La "première ligne" : essentiellement des femmes
Pour Florence Degavre, il faut avant tout redéfinir ce qu’est la "première ligne" dans cette crise du coronavirus. "Face au virus, ce qui définit la première ligne, c’est d’être exposé au risque et d’être dans l’impossibilité de s’y soustraire en raison de sa fonction dans la société", précise-t-elle. Il ne s’agit donc pas uniquement des métiers de soin, mais des fonctions nécessaires, directement ou indirectement, pour affronter l’épidémie et atténuer ses conséquences dans l’ensemble de la société.
Caissières ou aides à domicile, personnel d’entretien, un grand nombre de ces métiers utiles sont féminins. "Il y a aussi des hommes, dans la mobilité ou le nettoyage public par exemple qui sont bien sûr nécessaires. Mais quand on regarde l’ensemble de ce que cette première ligne ainsi redéfinie concerne… Il y a beaucoup de femmes", précise Florence Degavre.
"Métiers féminins" : un peu d’histoire
Il y a une explication historique au fait que toute une série de métiers emploient une majorité de femmes comme l’accompagnement à domicile, les aides ménagères ou familiales.

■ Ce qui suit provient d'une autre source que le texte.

Lemma hex_go_hex fuel n acc : 0 ≤ n → all_hex acc = true → all_hex (hex_go fuel n acc) = true.
Proof.
  revert n acc. induction fuel as [|fuel IH]; intros n acc Hn Ha; [done|]. cbn [hex_go]. fold (hex_digit (n mod 16)).
  pose proof (Z.mod_pos_bound n 16 ltac:(lia)) as Hm.
  assert (all_hex (String (hex_digit (n mod 16)) acc) = true) as Hc.
  { cbn [all_hex]. rewrite hex_val, Ha, (proj2 (Z.ltb_lt _ _)) by lia. done. }
  destruct (n <? 16); [done|]. apply IH; [apply Z.div_pos; lia|done].
Qed.

Lemma digits_hex_go fuel n acc a :
  0 ≤ n < 16 ^ Z.of_nat fuel → ∃ k, digits 16 (hex_go fuel n acc) a = digits 16 acc (a * k + n).
Proof.
  revert n acc a. induction fuel as [|fuel IH]; intros n acc a Hn.
  { exists 1. change (16 ^ Z.of_nat 0) with 1 in Hn. cbn [hex_go]. f_equal. lia. }
  cbn [hex_go]. fold (hex_digit (n mod 16)). pose proof (Z.mod_pos_bound n 16 ltac:(lia)) as Hm. destruct (Z.ltb_spec n 16) as [Hlt|Hge].
  - exists 16. cbn [digits]. rewrite hex_val by lia. rewrite Z.mod_small by lia. by rewrite (proj2 (Z.ltb_lt _ _)) by lia.
  - destruct (IH (n / 16) (String (hex_digit (n mod 16)) acc) a) as [k Hk].
    { rewrite Nat2Z.inj_succ, Z.pow_succ_r in Hn by lia. split; [apply Z.div_pos; lia|apply Z.div_lt_upper_bound; lia]. }
    exists (16 * k). rewrite Hk. cbn [digits]. rewrite hex_val by lia.
    rewrite (proj2 (Z.ltb_lt _ _)) by lia. f_equal. pose proof (Z.div_mod n 16). lia.
Qed.

Lemma hex_go_cons fuel n acc : ∃ c r, hex_go (S fuel) n acc = String c r.
Proof.
  revert n acc. induction fuel as [|fuel IH]; intros n acc.
  - simpl. destruct (n <? 16); eauto.
  - remember (S fuel) as m eqn:Em. cbn [hex_go]. destruct (n <? 16); [eauto|apply IH].
Qed.

(** A hexadecimal digit is no space, no sign and no x. *)
Lemma strto_hex c r :
  all_hex (String c r) = true → strto_number (String c r) 16 = let '(v, r') := digits 16 (String c r) 0 in Some (1 * v, r').
Proof.
  cbn [all_hex]. intros [Hc Hr]%andb_true_iff. unfold strto_number.
  assert (∀ d, (digit_val d <? 16) = true → is_space d = false ∧ is_char d "x" = false ∧ is_char d "X" = false ∧
    ∀ r, (match String d r with String "-" s' => (-1, s') | String "+" s' => (1, s') | _ => (1, String d r) end) = (1, String d r)) as Hd.
  { intros [[] [] [] [] [] [] [] []] Hd; vm_compute in Hd; try discriminate Hd; split_and!; try reflexivity; by intros. }
  destruct (Hd c Hc) as (Hs & _ & _ & Hm). cbn [span]. rewrite Hs, Hm. destruct r as [|x [|h r]]; [by rewrite Hc..|].
  cbn [all_hex] in Hr. apply andb_true_iff in Hr as [Hx _]. destruct (Hd x Hx) as (_ & -> & -> & _).
  rewrite andb_false_r. cbn [andb]. by rewrite Hc.
Qed.

Lemma strtoul_hex n : 0 ≤ n < 2 ^ 64 → (strtoul (print_hex n) 16).1.1 = n.
Proof.
  intros Hn. unfold strtoul, print_hex. destruct (hex_go_cons 15 n EmptyString) as (c & r & E).
  pose proof (hex_go_hex 16 n EmptyString ltac:(lia) eq_refl) as Ha.
  destruct (digits_hex_go 16 n EmptyString 0) as [k Hk]; [done|]. rewrite E in *. rewrite strto_hex, Hk by done. cbn [digits].
  rewrite Z.abs_eq, (proj2 (Z.ltb_ge _ _)) by (unfold ULONG_MAX; lia). cbn [fst]. unfold uint64. rewrite Z.mod_small; lia.
Qed.

Lemma read_id_print n : 0 ≤ n < 2 ^ 32 → read_id (print_dec (int32 n)) = Some n.
Proof.
  intros Hn. destruct (id_roundtrip n Hn) as [Habs Hu]. unfold read_id, strtoul. rewrite strto_print.
  rewrite (proj2 (Z.ltb_ge _ _)) by done. destruct (print_dec_cons (int32 n)) as (c & r & ->). cbn [String.length Nat.eqb orb].
  change (str_eqb "" "") with true. cbn [negb]. by rewrite Hu.
Qed.

(** The groups of a task. *)
Lemma groups_tokens g gs :
  tokens "," (print_dec (int32 g) +:+ crinitCreateSupGroupsParamString gs)%string = (print_dec ∘ int32) <$> (g :: gs).
Proof.
  assert (∀ n, tokens "," (print_dec n) = [print_dec n]) as Hp.
  { intros n. apply tokens_plain; [by destruct (print_dec_cons n) as (c & r & ->)|]. by apply lacks_print. }
  revert g. induction gs as [|h gs IH]; intros g; [cbn [crinitCreateSupGroupsParamString]; by rewrite string_app_nil_r, Hp|].
  cbn [crinitCreateSupGroupsParamString]. unfold group_text. cbn [String.append]. rewrite tokens_app, Hp, IH. done.
Qed.

Lemma count_char_app c a b : count_char c (a +:+ b)%string = (count_char c a + count_char c b)%nat.
Proof. induction a as [|d a IH]; [done|]. cbn [String.append count_char]. rewrite IH. by destruct (is_char d c). Qed.

Lemma count_lacks c a : lacks c a → count_char c a = O.
Proof.
  unfold lacks. induction a as [|d a IH]; [done|]. rewrite str_has_cons. cbn [count_char]. intros [Hd Ha]%orb_false_iff.
  unfold is_char. rewrite Hd. by apply IH.
Qed.

Lemma count_groups g gs : count_char "," (print_dec (int32 g) +:+ crinitCreateSupGroupsParamString gs)%string = length gs.
Proof.
  revert g. induction gs as [|h gs IH]; intros g; cbn [crinitCreateSupGroupsParamString].
  - rewrite string_app_nil_r. apply count_lacks. by apply lacks_print.
  - unfold group_text. rewrite count_char_app, (count_lacks _ (print_dec _)) by (by apply lacks_print).
    cbn [String.append count_char]. by rewrite IH.
Qed.

Definition id_ok (n : Z) : Prop := 0 ≤ n < 2 ^ 32.

Lemma extract_groups bad s0 (Hbad : ¬ quiet s0 → bad) g gs c log s (Q : option (list Z) → process → Prop) :
  became c log s0 s → Forall id_ok (g :: gs) →
  (∀ s', became c log s0 s' → Q (Some (g :: gs)) s') → (∀ s', bad → became c log s0 s' → Q None s') →
  unless bad (crinitExtractGroups (print_dec (int32 g) +:+ crinitCreateSupGroupsParamString gs)%string) Q s.
Proof.
  intros Hs Hok HQ Herr. unfold crinitExtractGroups. cbv zeta. apply unless_bind.
  eapply (step_fallible bad s0 Hbad); [exact Hs| |auto]. intros s1 H1. unfold unless, mret, M_ret.
  rewrite tok_loop_enough, groups_tokens, count_groups by (etrans; [apply tokens_length|lia]).
  assert (mapM read_id ((print_dec ∘ int32) <$> (g :: gs)) = Some (g :: gs)) as ->.
  { apply mapM_Some. apply Forall2_fmap_l. rewrite Forall_forall in Hok. apply Forall2_same_length_lookup. split; [done|].
    intros i x y Hx Hy. simplify_eq. apply read_id_print, Hok. by eapply list_elem_of_lookup_2. }
  cbn [mbind option_bind length]. rewrite Nat.eqb_refl. by apply HQ.
Qed.

(** A long option with its argument. *)
Lemma getopt_option posix name val o rest :
  str_has "=" name = false → long_match longOptions name = Some o → lo_arg o ≠ no_argument →
  getopt_long posix short_opts longOptions (mkGetopt "" (("--" +:+ name +:+ String "=" val)%string :: rest) []) =
    (Opt (lo_val o) (Some val), mkGetopt "" rest []).
Proof.
  intros Hn Hm Ha. unfold getopt_long. cbn [go_cluster go_rest go_skipped next_word].
  assert (word_kind ("--" +:+ name +:+ String "=" val)%string = WLong (name +:+ String "=" val)%string) as ->.
  { cbn [String.append word_kind]. change (is_char "-" "-") with true. cbn [negb]. destruct name; done. }
  unfold long_option_step. rewrite str_break_app by done. rewrite Hm. by destruct (lo_arg o).
Qed.

Lemma option_step n posix name val d rest o s :
  str_has "=" name = false → long_match longOptions name = Some d → lo_arg d ≠ no_argument →
  option_loop (S n) posix (mkGetopt "" (("--" +:+ name +:+ String "=" val)%string :: rest) []) o s =
    (r ← handle_option (lo_val d) (Some val) o;
     match r with inl o => option_loop n posix (mkGetopt "" rest []) o | inr code => mret (inr code) end) s.
Proof. intros Hn Hm Ha. cbn [option_loop]. by rewrite (getopt_option posix name val d rest). Qed.

Lemma option_end n posix args o s : option_loop (S n) posix (mkGetopt "" ("--"%string :: args) []) o s = Ret (inl (o, args)) s.
Proof. done. Qed.

(** What a task asks of the launcher. *)
Definition launch_of (arg0 : string) (t : crinitTask) (caps : Z) : launch_opts :=
  mkLaunch (Some arg0) (t_user t) true (Some (t_group t :: t_supGroups t)) caps (t_cgroup t ≫= cgroup_path).

Record task_ids (t : crinitTask) : Prop := {
  ti_user : id_ok (t_user t);
  ti_groups : Forall id_ok (t_group t :: t_supGroups t);
  ti_cgroup : ∀ g, t_cgroup t = Some g → is_Some (cgroup_path g);
}.

Section Parse.
Context (bad : Prop) (s0 : process) (Hbad : ¬ quiet s0 → bad).

Lemma unless_run {A} (m m' : P A) Q s : m s = m' s → unless bad m' Q s → unless bad m Q s.
Proof. unfold unless. by intros ->. Qed.

(** The options are read as they were written; what cannot be copied is missing. *)
Definition understood (arg0 : string) (args : list string) (t : crinitTask) (caps : Z) (r : launch_opts * list string + Z) : Prop :=
  match r with
  | inr _ => bad
  | inl (o, targets) => targets = args ∧ (o = launch_of arg0 t caps ∨ bad ∧
      ∃ cmd cg, (cmd = None ∨ cmd = Some arg0) ∧ o = mkLaunch cmd (t_user t) true (Some (t_group t :: t_supGroups t)) caps cg)
  end.

(** The options one by one. *)
Lemma read_cmd n posix arg0 rest cmd' u f g k cg c log s Q :
  became c log s0 s → cmd' = None →
  (∀ s' o, became c log s0 s' → o = Some arg0 ∨ o = None ∧ bad →
     unless bad (option_loop n posix (mkGetopt "" rest []) (mkLaunch o u f g k cg)) Q s') →
  unless bad (option_loop (S n) posix (mkGetopt "" (("--cmd=" +:+ arg0)%string :: rest) []) (mkLaunch cmd' u f g k cg)) Q s.
Proof.
  intros Hs -> HQ. eapply unless_run; [apply (option_step _ posix "cmd" arg0 (mkLong "cmd" required_argument "c")); done|].
  apply unless_bind. change (handle_option _ _ _) with
    (oom ← fallible; mret (inl (mkLaunch (if (oom : bool) then None else Some arg0) u f g k cg)) : P (launch_opts + Z)).
  apply unless_bind. eapply (step_fallible bad s0 Hbad); [exact Hs| |]; intros; apply HQ; auto.
Qed.

Lemma read_user n posix uid rest cmd u f g k cg s Q :
  id_ok uid → unless bad (option_loop n posix (mkGetopt "" rest []) (mkLaunch cmd uid true g k cg)) Q s →
  unless bad (option_loop (S n) posix (mkGetopt "" (("--user=" +:+ print_dec (int32 uid))%string :: rest) []) (mkLaunch cmd u f g k cg)) Q s.
Proof.
  intros Hu HQ. eapply unless_run; [apply (option_step _ posix "user" _ (mkLong "user" required_argument "u")); done|].
  apply unless_bind. change (handle_option _ _ _) with
    (match read_id (print_dec (int32 uid)) with Some v => mret (inl (mkLaunch cmd v true g k cg)) | None => mret (inr EXIT_FAILURE) end : P (launch_opts + Z)).
  by rewrite read_id_print.
Qed.

Lemma read_groups n posix gid gs rest cmd u f k cg c log s Q :
  became c log s0 s → Forall id_ok (gid :: gs) →
  (∀ s', became c log s0 s' → unless bad (option_loop n posix (mkGetopt "" rest []) (mkLaunch cmd u f (Some (gid :: gs)) k cg)) Q s') →
  (∀ s', bad → became c log s0 s' → Q (inr EXIT_FAILURE) s') →
  unless bad (option_loop (S n) posix
    (mkGetopt "" (("--group=" +:+ print_dec (int32 gid) +:+ crinitCreateSupGroupsParamString gs)%string :: rest) [])
    (mkLaunch cmd u f None k cg)) Q s.
Proof.
  intros Hs Hg HQ Herr. eapply unless_run; [apply (option_step _ posix "group" _ (mkLong "groups" required_argument "g")); done|].
  apply unless_bind. change (handle_option _ _ _) with
    (r ← crinitExtractGroups (print_dec (int32 gid) +:+ crinitCreateSupGroupsParamString gs);
     match r with Some g => mret (inl (mkLaunch cmd u f (Some g) k cg)) | None => mret (inr EXIT_FAILURE) end : P (launch_opts + Z)).
  apply unless_bind. by eapply (extract_groups bad s0 Hbad).
Qed.

Lemma read_caps n posix caps rest cmd u f g k cg s Q :
  0 ≤ caps < 2 ^ 64 → unless bad (option_loop n posix (mkGetopt "" rest []) (mkLaunch cmd u f g caps cg)) Q s →
  unless bad (option_loop (S n) posix (mkGetopt "" (("--caps=" +:+ print_hex caps)%string :: rest) []) (mkLaunch cmd u f g k cg)) Q s.
Proof.
  intros Hc HQ. eapply unless_run; [apply (option_step _ posix "caps" _ (mkLong "caps" required_argument "p")); done|].
  apply unless_bind. change (handle_option _ _ _) with
    (mret (inl (mkLaunch cmd u f g (strtoul (print_hex caps) 16).1.1 cg)) : P (launch_opts + Z)).
  by rewrite strtoul_hex.
Qed.

Lemma read_cgroup n posix path rest cmd u f g k c log s Q :
  became c log s0 s →
  (∀ s' o, became c log s0 s' → o = Some path ∨ bad →
     unless bad (option_loop n posix (mkGetopt "" rest []) (mkLaunch cmd u f g k o)) Q s') →
  unless bad (option_loop (S n) posix (mkGetopt "" (("--cgroup=" +:+ path)%string :: rest) []) (mkLaunch cmd u f g k None)) Q s.
Proof.
  intros Hs HQ. eapply unless_run; [apply (option_step _ posix "cgroup" path (mkLong "cgroup" optional_argument "r")); done|].
  apply unless_bind. change (handle_option _ _ _) with
    (oom ← fallible; mret (inl (mkLaunch cmd u f g k (if (oom : bool) then None else Some path))) : P (launch_opts + Z)).
  apply unless_bind. eapply (step_fallible bad s0 Hbad); [exact Hs| |]; intros; apply HQ; auto.
Qed.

"Ce sont au départ des emplois qu’on voulait ouvrir pour faire en sorte que les jeunes filles de familles nombreuses à la campagne puissent accéder à un emploi. Cette fonction s’est adressée à des jeunes filles qui avaient été socialisées et dont les compétences ont été considérées comme acquises dès le départ", explique la socioéconomiste de l’UCLouvain.
Représentations du masculin et du féminin
L’autre explication réside dans les représentations des hommes et des femmes dans notre société.
"Le fait de soigner, de se préoccuper, le relationnel… Ce sont des activités ou un état d’esprit que la société attribue globalement aux femmes, comme un prolongement de leur fonction reproductive et ça correspondrait à une forme de nature. Alors que c’est en réalité une construction sociale qui commence dès le plus jeune âge pour les petites filles et que des femmes adultes payent souvent à un prix fort", précise Florence Degavre.
Selon elle, les choses évoluent un peu, mais lentement et pas partout.
Non-reconnaissance de la pénibilité
L’histoire de ces métiers et les perceptions de genre de notre société expliquent en partie pourquoi ils sont aujourd’hui sous-valorisés.
"Ce sont des métiers où les compétences sont considérées comme acquises, il y a une espèce d’allant-de-soi, même si ce travail d’aide et de soin fait appel à de vraies compétences et connaissances. Ce sont des métiers avec une technicité, des responsabilités, des charges physiques ou nerveuses et dont la pénibilité est très souvent complètement invisibilisée, parce qu’elle n’a pas été construite sur la base des secteurs industriels", explique Florence Degavre.
Et c’est vrai que quand on pense aux métiers pénibles, on pense tout de suite aux ouvriers dans l’industrie lourde, mais très peu aux infirmières ou aux aides-soignantes.
Bien souvent, le simple fait d’avoir beaucoup de femmes dans un secteur est un facteur de dévalorisation pour elles. Il faut dire que si elles sont nombreuses sur le terrain, elles sont moins présentes dans les niveaux décisionnels ou dans les organes de représentation.